Today’s Courier-Journal coverage of last night’s tumultuous meeting of the Jefferson County Board of Education is loaded with insights into why the most troubled schools in this district are the way they are.
Some of last night’s comments were eye-watering.
It started with Jefferson County Schools Superintendent Sheldon Berman. Last week, Berman said he wanted to shut down the Robert Frost Middle School and transfer the students to other schools. He reversed himself before the board met yesterday amidst howls of protest.
The Courier writes that Berman said:
“…closing the troubled school in southwestern Jefferson County would have been the right way to proceed.
‘We believe it is the best educational intervention we had,’ he said.”
But, Berman caved, now basically admitting that the plan finally selected, which changes out the principal and 50 percent of the staff, isn’t the best approach for this school, but the school district is going use it, anyway.
Selecting second-best options when something better is available isn’t what we need from senior school leadership.
Berman took still another hit on his management style.
“’Since you were appointed (superintendent) you have only spent about 10 minutes at our school,’ she said. ‘That is not enough.’”
I don’t know if Ms. Mobley was exaggerating, but others I’ve talked to indicate Berman did not spent much time in his schools. It’s an issue the Kentucky Board of Education and the Commissioner of Education need to investigate.
Certainly, comments made last night are especially disturbing because Berman now will gain a lot more power in his district’s most troubled schools. That is because these schools must pass their School Based Decision Making school governing authority – to Berman!
There were more eye poppers during the meeting.

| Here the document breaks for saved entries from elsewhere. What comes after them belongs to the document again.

(** [Record.findById(id)]: the cast of [id] comes before the query.  The
    collection is keyed by the spelling in which an ObjectId prints itself
    ([canonicalId]); the lookup under [id] as given is the query of the
    code for an id in that spelling. *)
Definition Record_findById (id : string) : M (option Document) :=
  if isObjectId id then
    dbCall "findById" >>
    fun w => (inr (hydrate <$> records w !! id), w, [])
  else throw (mkExn "Cast to ObjectId failed").

(** [new Record({ user, title, medicalHistory, doctorNotes, vitals,
    files: {} })] with the generated _id [oid]; the schema defaults fill
    the undefined text fields and the files. *)
Definition new_Record (oid userId : string)
    (title medicalHistory doctorNotes : option string) (vitals : json)
  : Document :=
  set_vitals vitals
    (mkDocument true oid userId title (default "" medicalHistory)
       (default "" doctorNotes) (Some emptyVitals) noFiles false).

Definition createRecord (oid : string) (req : Request) : M Response :=
  tryCatch
    (let userId := req_user_id req in
     let b := req_body req in
     let* vitals :=
       match body_vitals b with
       | Some text =>
           if truthy text then JSON_parse_call text else ret (JObject [])
       | None => ret (JObject [])
       end in
     let record :=
       new_Record oid userId (body_title b) (body_medicalHistory b)
         (body_doctorNotes b) vitals in
     let record :=
       match files_labReport (req_files req) with
       | Some f => set_labReport (buildPublicPath "records" (filename f)) record
       | None => record
       end in
     let record :=
       match files_prescription (req_files req) with
       | Some f =>
           set_prescription (buildPublicPath "records" (filename f)) record
       | None => record
       end in
     let* saved := save record in
     ret (mkResponse 201 (RecordJson saved)))
    (fun err =>
       console_error "createRecord error:" >>
       ret (mkResponse 500 (Message "Create record failed"))).

(** The part of [updateRecord] after the ownership check. *)
Definition applyUpdate (req : Request) (record : Document) : M Response :=
  let b := req_body req in
  let record :=
    match body_title b with
    | Some t => set_title t record
    | None => record
    end in
  let record :=
    match body_medicalHistory b with
    | Some t => set_medicalHistory t record
    | None => record
    end in
  let record :=
    match body_doctorNotes b with
    | Some t => set_doctorNotes t record
    | None => record
    end in
  let* record :=
    match body_vitals b with
    | Some text =>
        if truthy text then
          let* v := JSON_parse_call text in ret (set_vitals v record)
        else ret record
    | None => ret record
    end in
  let* record :=
    match files_labReport (req_files req) with
    | Some f =>
        deleteFileIfExists (labReport (doc_files record)) >>
        ret (set_labReport (buildPublicPath "records" (filename f)) record)
    | None => ret record
    end in
  let* record :=
    match files_prescription (req_files req) with
    | Some f =>
        deleteFileIfExists (prescription (doc_files record)) >>
        ret (set_prescription (buildPublicPath "records" (filename f)) record)
    | None => ret record
    end in
  let* updated := save record in
  ret (mkResponse 200 (RecordJson updated)).
Lemma block_events_step (fd : Z) (blocks : N -> bootloader_block)
      (answers : list (N * string)) :
  forall i : N, fold_left step (block_events fd blocks i answers) Answered = Answered.
Proof.
  induction answers as [| [l block_buf] answers IH]; intros i; cbn; [reflexivity |].
  apply IH.
Qed.

Lemma dispatch_well_answered (W : Type) (h : oracle W) (w : W) (request : usb_shell_request) :
  well_answered request (trace_of h (dispatch request) w) (outcome_of h (dispatch request) w).
Proof.
  unfold well_answered.
  destruct (command_cases request) as [(name & Hin & Hcmd) | Hnone].
  - unfold known_commands in Hin; cbn [In] in Hin.
    assert (Hexit : (cmd request =? tag "EXIT") = (name =? "EXIT")%string).
    { rewrite Hcmd.
      repeat (destruct Hin as [<- | Hin]; [destruct host; reflexivity |]).
      contradiction. }
    rewrite Hexit; clear Hexit.
    destruct Hin as [<- | [<- | [<- | [<- | [<- | [<- | [<- | []]]]]]]].
    + rewrite (dispatch_TEST request Hcmd). ask h. now cbn.
    + rewrite (dispatch_INFO request Hcmd). ask h.
      destruct (h _ get_device_info w) as [[err info] w1]. ask h.
      destruct (err =? 0); ask h; now cbn.
    + rewrite (dispatch_spawn request true Hcmd). ask h.
      destruct (h _ (popen2 ["sh"; "-i"] true) w) as [child w1]. ask h.
      destruct (pid child >=? 0); ask h; now cbn.
    + rewrite (dispatch_spawn request false Hcmd). ask h.
      destruct (h _ (popen2 ["sh"; "-c"; data request] false) w) as [child w1]. ask h.
      destruct (pid child >=? 0); ask h; now cbn.
    + rewrite (dispatch_PULL request Hcmd). ask h.
      destruct (h _ (open (data request) O_RDONLY) w) as [opened w1]. ask h.
      destruct (open_return opened >=? 0); ask h; now cbn.
    + destruct (h _ (open BOOTLOADER_DEV O_RDONLY) w) as [opened w1] eqn:Hopen.
      destruct (h _ bootloader_get_num_blocks w1) as [n w2] eqn:Hnum.
      destruct (bldr_trace W h w w1 w2 request opened n Hcmd Hopen Hnum)
        as (blocks & answers & _ & -> & ->).
      destruct (block_events_quiet (open_return opened) blocks answers 0%N)
        as (Hreq & Hresp).
      unfold requests_read, responses_written in *.
      rewrite !collect_app, !fold_left_app, Hreq, Hresp.
      cbn [fold_left app]. rewrite block_events_step. now cbn.
    + rewrite (dispatch_EXIT request Hcmd). ask h. now cbn.
  - rewrite (dispatch_unknown request Hnone). ask h.
    cbn [known_commands map In] in Hnone.
    destruct (Z.eqb_spec (cmd request) (tag "EXIT")) as [E | _];
      [exfalso; intuition congruence | now cbn].
Qed.

(** ** The loop *)

Lemma iteration_run (W : Type) (h : oracle W) (w w1 : W) (request : usb_shell_request) :
  h _ (transfer_read_request sizeof_request) w = (request, w1) ->
  trace_of h iteration w
  = Event (transfer_read_request sizeof_request) request :: trace_of h (dispatch request) w1
  /\ outcome_of h iteration w = outcome_of h (dispatch request) w1
  /\ world_after h iteration w = world_after h (dispatch request) w1.
Proof.
  intros Hread. open_iteration. unfold trace_of, outcome_of, world_after.
  cbn [run bind perform]. rewrite Hread.
  replace (bind (Ret request) dispatch) with (dispatch request) by reflexivity.
  now destruct (run h (dispatch request) w1) as [[t f] w2].
Qed.

Lemma while_1_unfold (W : Type) (h : oracle W) (w : W) (fuel : nat) :
  run h (while_1 (S fuel)) w =
  match outcome_of h iteration w with
  | Break => (trace_of h iteration w, Some tt, world_after h iteration w)
  | Continue =>
      (trace_of h iteration w ++ trace_of h (while_1 fuel) (world_after h iteration w),
       outcome_of h (while_1 fuel) (world_after h iteration w),
       world_after h (while_1 fuel) (world_after h iteration w))
  end.
Proof.
  open_while. rewrite run_bind.
  destruct (outcome_of h iteration w); [reflexivity |].
  unfold trace_of, outcome_of, world_after; cbn [run fst snd]. now rewrite app_nil_r.
Qed.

Central High School Principal Dan Withers got caught in a Courier video (available from the link above) complaining that the turn-around procedures that have to be used are a “shotgun approach” forced by the Kentucky Department of Education.
These folks are so used to closing their eyes and deluding themselves about the real performance in their schools that they probably do believe there isn’t anything wrong.
Sadly, both test results and official audits show otherwise.
By the way, I wonder if the district could turn down the School Improvement Grant money and do nothing. If so, blaming the Kentucky Department of Education for Jefferson County greed really won’t fly.
And, greed there is.
Tonya Mobley, that PTA head from Robert Frost Middle School, says on the Courier’s video that all we need to do is send more money. Really?
In the 2008-09 school year, the Kentucky Department of Education’s Receipts and Expenditures Report Excel Spreadsheet shows that the Jefferson County School District ranked 17th in the state for total per pupil expenses in its schools. While the state average was only $9,486 per pupil, Jefferson County was spending $11,008 per pupil. Most school districts in Kentucky would love to get what Jefferson County schools get.
The latest school level spending data I was able to locate was from the 2007-08 School Report Card database.
It shows Robert Frost Middle School’s per pupil spending was $8,127 that year. Only 10 middle schools in Kentucky spent more.
Jefferson County schools have lots of money compared to the rest of the state. If the money isn’t being fairly divided, that’s a local problem for the district to fix.
Berman and his board also want to protect two principals from removal. They are Fern Creek High Schools’ Houston Barber and Valley High School’s Gary Hurt. However, as an earlier blog points out, both of these principals were in their schools as far back as 2006-07 according to on line school report cards.
Both could have been in place by July 1, 2007, too long a term to remain in place under the School Improvement Grant rules.
Anyway, in all the hubbub of charges and denials, I suspect many lost sight of what the board’s business was really all about.
The meeting was called so the board could select the school reform to be used to turn around Jefferson County’s Persistently Low-Performing Schools: Robert Frost Middle, Western Middle, Shawnee High, Western High, Valley High and Fern Creek Traditional High.
The board had to select one of four options listed in this earlier blog if the schools were to qualify for enormous ($500,000/year/school for three Years) federal School Improvement Grants.
The option chosen last night for all schools, per the Courier, was the Restaffing Option, which requires each school to replace its principal and School Based Decision Making Council (unless the audit determines otherwise) and 50 percent of the teachers.
It remains to be seen if Berman and company are the right folks to make this all work. So far, the history and current events don’t look very promising.